Below are some records; quote exactly the lines from the one that contains "store, returns the" through the one that contains "(** [Array.prototype.sort(cmp)] is", inclusive, and no others.

==== Extracted material

(** * GainChef: the session orchestration engine, embedded and verified

    A shallow embedding of the agent of [src/server.ts] (class
    [GainChefAgent] and the worker's [fetch] handler) and of the five
    tools of [src/tools.ts], together with the properties that the
    specification states about them.

    Conventions of the embedding.
    - A JavaScript [number] is a [Z]: every number the agent stores is a
      gram or calorie count or a millisecond timestamp.
    - Durable Object storage is a finite map from string keys to values;
      [storage.get] hands out a structured clone, so a value read from the
      store is never aliased with the stored one.
    - [Date.now()] and [crypto.randomUUID()] are inputs of the functions
      that call them.
    - An [async] method is a function in the monad [Agent]: it takes the
      store, returns the store it leaves behind, and either a value or the
      exception it threw. *)

From Stdlib Require Import ZArith Lia Ascii DecimalString.
From stdpp Require Import gmap strings list sorting.

Set Warnings "-register-all,-clear-no-such-hyp".

Local Open Scope string_scope.
Local Open Scope list_scope.
Local Open Scope stdpp_scope.
Local Open Scope Z_scope.

(** ** The host library: strings and arrays *)

Module JS.

(** Template-literal rendering of an integral number. *)
Definition show (z : Z) : string := NilZero.string_of_int (Z.to_int z).

(** [pre] is a prefix of [s]. *)
Fixpoint startsWith (pre s : string) : bool :=
  match pre, s with
  | EmptyString, _ => true
  | String a pre', String b s' =>
      if Ascii.eqb a b then startsWith pre' s' else false
  | String _ _, EmptyString => false
  end.

(** [String.prototype.includes]: [sub] occurs somewhere in [s]. *)
Fixpoint includes (s sub : string) : bool :=
  startsWith sub s ||
  match s with
  | EmptyString => false
  | String _ s' => includes s' sub
  end.

(** [Array.prototype.slice(0, n)]: a negative [n] counts from the end. *)
Definition slice0 {A} (n : Z) (l : list A) : list A :=
  if 0 <=? n then take (Z.to_nat n) l
  else take (length l - Z.to_nat (- n))%nat l.

(** [Array.prototype.sort(cmp)] is stable; for a consistent comparator
    its result is the stable insertion sort of the array. *)
Fixpoint insert {A} (cmp : A → A → Z) (x : A) (l : list A) : list A :=
  match l with
  | [] => [x]
  | y :: l' => if 0 <? cmp x y then y :: insert cmp x l' else x :: l
  end.

Fixpoint sort {A} (cmp : A → A → Z) (l : list A) : list A :=
  match l with
  | [] => []
  | x :: l' => insert cmp x (sort cmp l')
  end.

(** [a ?? b] *)
Definition nullish {A} (a : option A) (b : A) : A :=
  match a with Some v => v | None => b end.

End JS.

Notation "a ?? b" := (JS.nullish a b) (at level 45, right associativity).

(** ** [Date.prototype.toISOString] *)

Module ISODate.

Definition msPerDay : Z := 86400000.
Definition maxTime : Z := 8640000000000000.

(** Civil date of a day number (days since 1970-01-01), proleptic
    Gregorian calendar. *)
Definition civil (day : Z) : Z * Z * Z :=
  let z := day + 719468 in
  let era := z / 146097 in
  let doe := z - era * 146097 in
  let yoe := (doe - doe / 1460 + doe / 36524 - doe / 146096) / 365 in
  let doy := doe - (365 * yoe + yoe / 4 - yoe / 100) in
  let mp := (5 * doy + 2) / 153 in
  let d := doy - (153 * mp + 2) / 5 + 1 in
  let m := if mp <? 10 then mp + 3 else mp - 9 in
  let y := yoe + era * 400 + (if m <=? 2 then 1 else 0) in
  (y, m, d).

Definition digit (n : Z) : Ascii.ascii :=
  Ascii.ascii_of_nat (48 + Z.to_nat (n mod 10)).

Definition digits2 (n : Z) (k : string) : string :=
  String (digit (n / 10)) (String (digit n) k).

Definition digits4 (n : Z) (k : string) : string :=
  digits2 (n / 100) (digits2 n k).

Definition digits6 (n : Z) (k : string) : string :=
  digits2 (n / 10000) (digits4 n k).

(** The year of an ISO string: four digits for the years 0 to 9999, a
    sign and six digits otherwise. *)
Definition year (y : Z) (k : string) : string :=
  if (0 <=? y) && (y <=? 9999) then digits4 y k
  else if y <? 0 then String "-"%char (digits6 (- y) k)
  else String "+"%char (digits6 y k).

(** The date part of [new Date(t).toISOString()]; [None] is the
    [RangeError] of an invalid date. *)
Definition datePart (t : Z) : option string :=
  if (- maxTime <=? t) && (t <=? maxTime) then
    let '(y, m, d) := civil (t / msPerDay) in
    Some (year y (String "-"%char (digits2 m (String "-"%char (digits2 d EmptyString)))))
  else None.

End ISODate.

(** ** The data model ([src/types.ts]) *)

Record MacroTargets := {
  protein : Z;
  carbs : Z;
  fat : Z;
  calories : Z
}.

Inductive GoalType := bulking | cutting | recomposition | maintaining.
Inductive Sex := male | female | non_binary.
Inductive ActivityLevel := sedentary | light | moderate | intense.
Inductive MealType := breakfast | lunch | dinner | snack | post_workout.
Inductive Timeframe := daily | weekly.

(** An optional property of an object: the key is not an own property, or
    it is one and holds [undefined], or it holds a value. Reading the
    property cannot tell the first two apart; object spread can. *)
Inductive prop (A : Type) :=
  | Absent
  | Undefined
  | Defined (a : A).
Arguments Absent {A}.
Arguments Undefined {A}.
Arguments Defined {A} a.

(** [obj.key] *)
Definition read {A} (p : prop A) : option A :=
  match p with Defined a => Some a | _ => None end.

(** The property [key] of [{...base, ...over}]. *)
Definition spread {A} (base over : prop A) : prop A :=
  match over with Absent => base | _ => over end.

Record UserProfile := {
  up_id : prop string;
  up_name : prop string;
  up_goalType : prop GoalType;
  up_weight : prop Z;
  up_targetWeight : prop Z;
  up_heightInches : prop Z;
  up_age : prop Z;
  up_sex : prop Sex;
  up_activityLevel : prop ActivityLevel;
  up_macroTargets : prop MacroTargets;
  up_restrictions : prop (list string);
  up_preferences : prop (list string);
  up_timezone : prop string;
  up_updatedAt : prop Z
}.

(** [{}] *)
Definition emptyProfile : UserProfile :=
  {| up_id := Absent; up_name := Absent; up_goalType := Absent;
     up_weight := Absent; up_targetWeight := Absent;
     up_heightInches := Absent; up_age := Absent; up_sex := Absent;
     up_activityLevel := Absent; up_macroTargets := Absent;
     up_restrictions := Absent; up_preferences := Absent;
     up_timezone := Absent; up_updatedAt := Absent |}.

Record MealLog := {
  ml_id : string;
  ml_timestamp : Z;
  ml_food : string;
  ml_mealType : option MealType;
  ml_protein : Z;
  ml_carbs : Z;
  ml_fat : Z;
  ml_calories : Z;
  ml_notes : option string
}.

(** The argument of [logMeal]: a [MealLog] whose [id] and [timestamp] may
    still be nullish. *)
Record MealLogArg := {
  arg_id : option string;
  arg_timestamp : option Z;
  arg_food : string;
  arg_mealType : option MealType;
  arg_protein : Z;
  arg_carbs : Z;
  arg_fat : Z;
  arg_calories : Z;
  arg_notes : option string
}.

Record DailyMacros := {
  dm_date : string;
  dm_totals : MacroTargets;
  dm_meals : list MealLog
}.

Record MealPlanEntry := {
  mpe_mealType : MealType;
  mpe_name : string;
  mpe_description : string;
  mpe_macros : MacroTargets;
  mpe_ingredients : list string;
  mpe_preparationSteps : list string
}.

Record MealPlanDay := {
  mpd_date : string;
  mpd_goalSummary : string;
  mpd_meals : list MealPlanEntry
}.

Record MealPlan := {
  mp_id : string;
  mp_createdAt : Z;
  mp_timeframe : Timeframe;
  mp_days : list MealPlanDay;
  mp_shoppingListId : option string
}.

Record ShoppingListItem := {
  sli_name : string;
  sli_quantity : string;
  sli_mealReferences : list string
}.

Record ShoppingList := {
  sl_id : string;
  sl_createdAt : Z;
  sl_timeframe : Timeframe;
  sl_items : list ShoppingListItem
}.

Record RateLimitRecord := {
  rl_count : Z;
  rl_reset : Z
}.

(** A [Record<string, V>] with its keys in insertion order. (Keys that
    are canonical array indices, which JavaScript enumerates first, do not
    occur: list identifiers are UUIDs or [shopping_<ms>].) *)
Module Obj.

Fixpoint get {V} (k : string) (o : list (string * V)) : option V :=
  match o with
  | [] => None
  | (k', v) :: o' => if String.eqb k' k then Some v else get k o'
  end.

(** [{...o, [k]: v}] *)
Fixpoint assign {V} (k : string) (v : V) (o : list (string * V))
  : list (string * V) :=
  match o with
  | [] => [(k, v)]
  | (k', v') :: o' =>
      if String.eqb k' k then (k', v) :: o' else (k', v') :: assign k v o'
  end.

(** [Object.values(o)] *)
Definition values {V} (o : list (string * V)) : list V := o.*2.

End Obj.

(** ** The State Store *)

Inductive Value :=
  | VProfile (p : UserProfile)
  | VDaily (d : DailyMacros)
  | VDates (l : list string)
  | VPlan (p : MealPlan)
  | VPlans (l : list MealPlan)
  | VLists (o : list (string * ShoppingList))
  | VRate (r : RateLimitRecord).

Abbreviation Store := (gmap string Value).

(** [storageGet<T>]: the stored value seen at type [T]. The store is well
    typed: a key is only ever written at one type. *)
Definition asProfile (v : option Value) : option UserProfile :=
  match v with Some (VProfile p) => Some p | _ => None end.
Definition asDaily (v : option Value) : option DailyMacros :=
  match v with Some (VDaily d) => Some d | _ => None end.
Definition asDates (v : option Value) : option (list string) :=
  match v with Some (VDates l) => Some l | _ => None end.
Definition asPlan (v : option Value) : option MealPlan :=
  match v with Some (VPlan p) => Some p | _ => None end.
Definition asPlans (v : option Value) : option (list MealPlan) :=
  match v with Some (VPlans l) => Some l | _ => None end.
Definition asLists (v : option Value) : option (list (string * ShoppingList)) :=
  match v with Some (VLists o) => Some o | _ => None end.
Definition asRate (v : option Value) : option RateLimitRecord :=
  match v with Some (VRate r) => Some r | _ => None end.

(** A thrown value: an [Error] with its [name] and [message], or anything
    else. *)
Inductive Exn :=
  | Err (name message : string)
  | NonError.

Inductive Outcome (A : Type) :=
  | Returned (a : A)
  | Thrown (e : Exn).
Arguments Returned {A} a.
Arguments Thrown {A} e.

(** An asynchronous method of the agent. A write that completed before an
    exception was thrown stands. *)
Definition Agent (A : Type) : Type := Store → Outcome A * Store.

#[global] Instance Agent_ret : MRet Agent := λ A a s, (Returned a, s).

#[global] Instance Agent_bind : MBind Agent := λ A B f m s,
  match m s with
  | (Returned a, s') => f a s'
  | (Thrown e, s') => (Thrown e, s')
  end.

#[global] Instance Agent_fmap : FMap Agent := λ A B f m s,
  match m s with
  | (Returned a, s') => (Returned (f a), s')
  | (Thrown e, s') => (Thrown e, s')
  end.

Definition throw {A} (e : Exn) : Agent A := λ s, (Thrown e, s).

Definition storageGet (key : string) : Agent (option Value) :=
  λ s, (Returned (s !! key), s).

Definition storagePut (key : string) (v : Value) : Agent unit :=
  λ s, (Returned tt, <[key := v]> s).

(** [f] on each element of an array in turn: a sequence of awaited calls,
    or [Promise.all] over reads. *)
Fixpoint mapAll {A B} (f : A → Agent B) (l : list A) : Agent (list B) :=
  match l with
  | [] => mret []
  | x :: l' => y ← f x; ys ← mapAll f l'; mret (y :: ys)
  end.

Module STORAGE_KEYS.
Definition PROFILE := "profile".
Definition MEAL_DAILY_PREFIX := "daily-macros:".
Definition MEAL_DATES := "daily-macros:dates".
Definition MEAL_PLAN_ACTIVE := "meal-plan:active".
Definition MEAL_PLAN_HISTORY := "meal-plan:history".
Definition SHOPPING_LISTS := "shopping-lists".
Definition RATE_LIMIT := "rate-limit".
End STORAGE_KEYS.
Import STORAGE_KEYS.

Definition EMPTY_TOTALS : MacroTargets :=
  {| protein := 0; carbs := 0; fat := 0; calories := 0 |}.

Definition MAX_STORED_MEAL_HISTORY : Z := 30.
Definition MAX_MEAL_PLAN_HISTORY : Z := 5.
Definition RATE_LIMIT_WINDOW_MS : Z := 10 * 60 * 1000.
Definition RATE_LIMIT_MAX_REQUESTS : Z := 20.

(** ** The agent ([src/server.ts]) *)

Definition addMeal (totals : MacroTargets) (meal : MealLog) : MacroTargets :=
  {| protein := protein totals + ml_protein meal;
     carbs := carbs totals + ml_carbs meal;
     fat := fat totals + ml_fat meal;
     calories := calories totals + ml_calories meal |}.

Definition computeTotals (meals : list MealLog) : MacroTargets :=
  foldl addMeal EMPTY_TOTALS meals.

(** [date.toISOString().slice(0, 10)] *)
Definition toDateString (date : Z) : Agent string :=
  match ISODate.datePart date with
  | Some iso => mret (String.substring 0 10 iso)
  | None => throw (Err "RangeError" "Invalid time value")
  end.

Definition getDailyKey (date : string) : string :=
  MEAL_DAILY_PREFIX +:+ date.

========

### Expected output:
      store, returns the store it leaves behind, and either a value or the
      exception it threw. *)

From Stdlib Require Import ZArith Lia Ascii DecimalString.
From stdpp Require Import gmap strings list sorting.

Set Warnings "-register-all,-clear-no-such-hyp".

Local Open Scope string_scope.
Local Open Scope list_scope.
Local Open Scope stdpp_scope.
Local Open Scope Z_scope.

(** ** The host library: strings and arrays *)

Module JS.

(** Template-literal rendering of an integral number. *)
Definition show (z : Z) : string := NilZero.string_of_int (Z.to_int z).

(** [pre] is a prefix of [s]. *)
Fixpoint startsWith (pre s : string) : bool :=
  match pre, s with
  | EmptyString, _ => true
  | String a pre', String b s' =>
      if Ascii.eqb a b then startsWith pre' s' else false
  | String _ _, EmptyString => false
  end.

(** [String.prototype.includes]: [sub] occurs somewhere in [s]. *)
Fixpoint includes (s sub : string) : bool :=
  startsWith sub s ||
  match s with
  | EmptyString => false
  | String _ s' => includes s' sub
  end.

(** [Array.prototype.slice(0, n)]: a negative [n] counts from the end. *)
Definition slice0 {A} (n : Z) (l : list A) : list A :=
  if 0 <=? n then take (Z.to_nat n) l
  else take (length l - Z.to_nat (- n))%nat l.

(** [Array.prototype.sort(cmp)] is stable; for a consistent comparator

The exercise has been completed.